TASK DETAILS:
Please return the lines below verbatim, beginning at the one that has "(** The format [%5]" and stopping after the one that has "(** ** ACPI tables *)", and add no other lines.
++++++++
(* ===== verification/LibExamples.v ===== *)
(** * Memory functions, symbols, formatted output and ACPI: the theorems at concrete inputs *)

From S2P Require Import Prelude Except KString MemoryMap Tsc Symbols SymbolsCorrect Printf PrintfSpec PrintfCorrect Log Elf ElfCorrect Acpi AcpiCorrect.

(** Ten bytes of memory, the strings at 20 and 30. *)
Definition bytes10 : gmap Z Z :=
  list_to_map [(10, 100); (11, 101); (12, 102); (13, 103); (14, 104); (15, 105); (16, 106); (17, 107); (18, 108); (19, 109);
    (20, 97); (21, 98); (22, 0); (30, 97); (31, 99); (32, 0)].

Lemma mapped10 a n : 10 ≤ a → 0 ≤ n → a + n ≤ 20 → mapped bytes10 a n.
Proof.
  intros H1 H2 H3. split_and!; [lia|lia|]. intros i Hi.
  assert (i = 10 ∨ i = 11 ∨ i = 12 ∨ i = 13 ∨ i = 14 ∨ i = 15 ∨ i = 16 ∨ i = 17 ∨ i = 18 ∨ i = 19) as Hc by lia.
  repeat (destruct Hc as [->|Hc]; [by eexists|]). subst. by eexists.
Qed.

Lemma memmove_correct_witness :
  ∃ m', memmove 4 14 12 4 bytes10 = Ret (14, m') ∧ copied bytes10 m' 14 12 4.
Proof.
  apply (memmove_correct bytes10 14 12 4 4).
  - lia.
  - apply mapped10; lia.
  - apply mapped10; lia.
  - right. right. exists 2. reflexivity.
Defined.

Lemma memmove_overlap_corrupts_witness :
  ∃ m' r, memmove 3 14 12 3 bytes10 = Ret (14, m') ∧ 0 < r < 2 ∧
    12 + r < 14 ∧ m' !! (12 + r) = bytes10 !! (12 + r - 2) ∧ m' !! (14 + r - 1) = bytes10 !! (14 + r - 1).
Proof.
  apply (memmove_overlap_corrupts bytes10 14 12 3 3).
  - lia.
  - apply mapped10; lia.
  - apply mapped10; lia.
  - apply mapped10; lia.
  - lia.
  - intros [q Hq]. lia.
Defined.

Lemma strcmp_correct_witness :
  ∃ c, strcmp 3 20 30 bytes10 = Ret (c, bytes10) ∧ (c = 0 ↔ [97; 98] = [97; 99]) ∧ (c < 0 ↔ lexicographic [97; 98] [97; 99]).
Proof.
  apply (strcmp_correct bytes10 20 30 [97; 98] [97; 99] 3).
  - split_and!; [lia|simpl; lia|repeat split; reflexivity|repeat (apply Forall_cons; split; [lia|]); constructor].
  - split_and!; [lia|simpl; lia|repeat split; reflexivity|repeat (apply Forall_cons; split; [lia|]); constructor].
  - apply Nat.ltb_lt. reflexivity.
Defined.

(** ** Symbols *)

Definition any_size (n : Z) : bool := true.
Definition same_name (n : Z) : Z := n.

(** A file with a symbol table of two symbols and its string table, at 0x10000. *)
Definition le (n : nat) (v : Z) : list Z := (λ i, v / 2 ^ (8 * Z.of_nat i) mod 256) <$> seq 0 n.
Definition shdr (type offset size link : Z) : list Z :=
  le 4 0 ++ le 4 type ++ le 8 0 ++ le 8 0 ++ le 8 offset ++ le 8 size ++ le 4 link ++ le 4 0 ++ le 8 0 ++ le 8 0.
Definition sym (name value size : Z) : list Z := le 4 name ++ le 4 0 ++ le 8 value ++ le 8 size.
Definition elf_bytes : list Z :=
  replicate 40 0 ++ le 8 64 ++ replicate 12 0 ++ le 2 3 ++ le 2 0 ++
  shdr 0 0 0 0 ++ shdr 2 256 48 2 ++ shdr 3 304 7 0 ++ sym 4 0x3000 16 ++ sym 1 0x2000 32 ++ [0; 97; 98; 0; 99; 100; 0].
Definition elf_file : gmap Z Z := list_to_map (zip (seqZ 0x10000 311) elf_bytes).

Lemma elf_file_ok : well_formed elf_file 0x10000 311.
Proof.
  assert (Hi : symtab_index elf_file 0x10000 = Some 1%nat) by (vm_compute; reflexivity).
  split.
  - split_and!; [lia|lia|]. assert (H : Forall (λ i, is_Some (elf_file !! i)) (seqZ 0x10000 311)) by (refine (bool_decide_unpack _ _); vm_compute; exact I).
    intros i Hr. apply (proj1 (Forall_forall _ _) H). apply elem_of_seqZ. lia.
  - assert (H : map_Forall (λ _ b, 0 ≤ b < 256) elf_file) by (refine (bool_decide_unpack _ _); vm_compute; exact I). exact H.
  - lia.
  - intros _. vm_compute. discriminate.
  - intros i Hs. rewrite Hi in Hs. injection Hs as <-. vm_compute. reflexivity.
  - intros i Hs. rewrite Hi in Hs. injection Hs as <-. vm_compute. discriminate.
  - intros i Hs. rewrite Hi in Hs. injection Hs as <-. vm_compute. reflexivity.
  - intros i j Hs Hj. rewrite Hi in Hs. injection Hs as <-. destruct j as [|[|j]]; [vm_compute; reflexivity..|]. vm_compute in Hj. lia.
Qed.

Lemma debug_load_kernel_symbols_correct_witness :
  ∃ l', debug_load_kernel_symbols any_size same_name 10 0x10000 (DState elf_file []) = Ret (tt, DState elf_file l') ∧
    l' ≡ₚ [Symbol 0x3000 16 0x10134; Symbol 0x2000 32 0x10131] ∧ sorted_table l'.
Proof.
  assert (E : file_symbols elf_file 0x10000 = Some [(0x3000, 16, 0x10134); (0x2000, 32, 0x10131)]) by (vm_compute; reflexivity).
  destruct (debug_load_kernel_symbols_correct elf_file [] 0x10000 311 any_size same_name 10) as (l' & Hr & H).
  - exact elf_file_ok.
  - rewrite E. intros elf [= <-]. split; [reflexivity|simpl; lia].
  - rewrite E in H. exists l'. split; [exact Hr|exact H].
Defined.

Definition table2 : list symbol := [Symbol 100 10 1; Symbol 300 10 2].

Lemma table2_cases k x : sym_at table2 k = Some x → (x = Symbol 100 10 1 ∧ k ≤ 0) ∨ (x = Symbol 300 10 2 ∧ k = 1).
Proof.
  unfold sym_at. destruct (Z.to_nat k) as [|[|n]] eqn:E; simpl; intros [= <-]; [left|right]; (split; [done|lia]).
Qed.

Lemma table2_sorted : sorted_table table2.
Proof.
  intros a b Ha Hb. simpl in Hb. assert (a = 0 ∧ b = 0 ∨ a = 0 ∧ b = 1 ∨ a = 1 ∧ b = 1) as [[-> ->]|[[-> ->]|[-> ->]]] by lia;
    vm_compute; discriminate.
Qed.

Lemma insert_symbol_correct_witness :
  ∃ l', insert_symbol any_size 5 (Symbol 200 10 3) table2 = Ret (tt, l') ∧ sorted_table l' ∧
    ((l' = table2 ∧ ∃ k, 0 ≤ k < 2 ∧ adr table2 k = 200) ∨ (l' ≡ₚ Symbol 200 10 3 :: table2 ∧ ∀ k, 0 ≤ k < 2 → adr table2 k ≠ 200)).
Proof. apply (insert_symbol_correct any_size table2 (Symbol 200 10 3) 5); [exact table2_sorted|simpl; lia|reflexivity]. Defined.

Lemma table2_apart : apart_symbols table2.
Proof.
  split.
  - intros k x [[-> _]|[-> _]]%table2_cases; simpl; lia.
  - intros a b x y Hab [[-> Ha]|[-> Ha]]%table2_cases [[-> Hb]|[-> Hb]]%table2_cases; simpl; lia.
Qed.

Lemma debug_lookup_symbol_found_witness : debug_lookup_symbol 5 305 table2 = Ret (Some 1, table2).
Proof.
  apply (debug_lookup_symbol_found table2 305 1 5); [exact table2_apart|simpl; lia|unfold covers; simpl; lia|simpl; lia].
Defined.

Lemma debug_lookup_past_end_witness : debug_lookup_symbol 5 400 table2 = Fault.
Proof.
  apply (debug_lookup_past_end table2 400 5); [discriminate| |simpl; lia].
  intros k x [[-> _]|[-> _]]%table2_cases; simpl; lia.
Defined.

(** ** Formatted output *)

(** The type [A.L<N.I>]. *)
Definition list_of_int : type_info :=
  TypeInfo false None (Some [65]) (Some [76]) (Some [TypeInfo false None (Some [78]) (Some [73]) None]).

(** The format [%T: %-3s|%#x%d] *)
Definition format1 : list Z := [37; 84; 58; 32; 37; 45; 51; 115; 124; 37; 35; 120; 37; 100].
Definition args1 : list arg := [ArgType (Some list_of_int); ArgStr (Some [97; 98]); ArgWord 255; ArgWord (2 ^ 32 - 5)].
(** The text [A.L<N.I>: ab |0xff-5] *)
Definition text1 : list Z := [65; 46; 76; 60; 78; 46; 73; 62; 58; 32; 97; 98; 32; 124; 48; 120; 102; 102; 45; 53].

(** Eight bytes are too few for the text. *)
Lemma ksnprintf_correct_witness :
  ∃ g, ksnprintf bytes10 10 8 format1 args1 = Ret (20, g) ∧ text_in bytes10 (g_mem g) 10 (usable 8) text1.
Proof.
  apply (ksnprintf_correct bytes10 10 8 format1 args1 text1).
  - vm_compute. reflexivity.
  - reflexivity.
  - lia.
  - lia.
  - apply mapped10; unfold usable, PRINTF_MAX_POSSIBLE_BUFFER_SIZE; lia.
Defined.

(** The model puts the first seven characters and a zero into the buffer. *)
Example ksnprintf_example :
  (λ r, (r.1, (λ i, g_mem r.2 !! i) <$> [10; 11; 16; 17; 18])) <$> match ksnprintf bytes10 10 8 format1 args1 with Ret r => Some r | _ => None end
  = Some (20, [Some 65; Some 46; Some 73; Some 0; Some 108]).
Proof. vm_compute. reflexivity. Qed.

(** The format [%5] ends after the width: the loop reads past its end. *)
Example format_ends_in_width : ksnprintf bytes10 10 8 [37; 53] [] = Fault.
Proof. vm_compute. reflexivity. Qed.

(** ** ACPI tables *)

Definition at_address (a : Z) (l : list Z) : list (Z * Z) := imap (λ i b, (a + Z.of_nat i, b)) l.

(** A RSDP of revision 0 whose RSDT, at the physical address 0x2000, lists a
    FACP at 0x3000 with the timer port 0x608. *)
Definition rsdp0 : list Z := [82; 83; 68; 32; 80; 84; 82; 32; 0; 1; 2; 3; 4; 5; 6; 0; 0; 0x20; 0; 0] ++ replicate 16 0.
Definition header0 (signature : list Z) (length sum : Z) : list Z := signature ++ [length; 0; 0; 0; 1; sum] ++ replicate 26 0.
Definition rsdt0 : list Z := header0 [82; 83; 68; 84] 40 106 ++ [0; 0x30; 0; 0].
Definition facp0 : list Z := header0 [70; 65; 67; 80] 92 119 ++ replicate 40 0 ++ [8; 6; 0; 0] ++ replicate 11 0 ++ [4].
Definition firmware (facp : list Z) : bytes :=
  list_to_map (at_address 0x1000 rsdp0 ++ at_address (PHYS_TO_DIRECT 0x2000) rsdt0 ++ at_address (PHYS_TO_DIRECT 0x3000) facp).

Definition mappedb (m : bytes) (a n : Z) : bool :=
  (0 <=? a) && (a + n <? 2 ^ 64) && forallb (λ i, bool_decide (is_Some (m !! i))) (seqZ a n).

Lemma mappedb_ok m a n : mappedb m a n = true → mapped m a n.
Proof.
  unfold mappedb. intros [[H0%Z.leb_le H1%Z.ltb_lt]%andb_prop H2]%andb_prop. split_and!; [done|done|]. intros i Hi.
  rewrite forallb_forall in H2. specialize (H2 i). rewrite bool_decide_eq_true in H2. apply H2.
  apply list_elem_of_In, elem_of_seqZ. lia.
Qed.

Lemma present_ok m t : mappedb m t 8 && mappedb m t (table_length m t) = true → present m t.
Proof. intros [H1 H2]%andb_prop. split; by apply mappedb_ok. Qed.

Definition booting (m : bytes) : astate := AState m 0 0 0.

(** The port is 0x608. *)
Lemma init_acpi_tables_correct_witness :
  init_acpi_tables (Some 0x1000) (booting (firmware facp0)) = Ret (NO_ERROR, AState (firmware facp0) 0x1000 20 0x608).
Proof.
  apply (init_acpi_tables_correct (booting (firmware facp0)) 0x1000). split.
  - apply mappedb_ok. vm_compute. reflexivity.
  - apply present_ok. vm_compute. reflexivity.
  - intros _. change (tables (a_mem (booting (firmware facp0))) 4096) with (tables (firmware facp0) 4096).
    replace (tables (firmware facp0) 4096) with [PHYS_TO_DIRECT 0x3000] by (vm_compute; reflexivity).
    apply Forall_cons. split; [|constructor]. apply present_ok. vm_compute. reflexivity.
  - intros _ _. apply mappedb_ok. vm_compute. reflexivity.
Defined.

(** One second, while the timer wraps around and is read at every tick. *)
Definition readings (j : nat) : Z := Z.of_nat j.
++++++++
TASK ANSWER:
(** The format [%5] ends after the width: the loop reads past its end. *)
Example format_ends_in_width : ksnprintf bytes10 10 8 [37; 53] [] = Fault.
Proof. vm_compute. reflexivity. Qed.

(** ** ACPI tables *)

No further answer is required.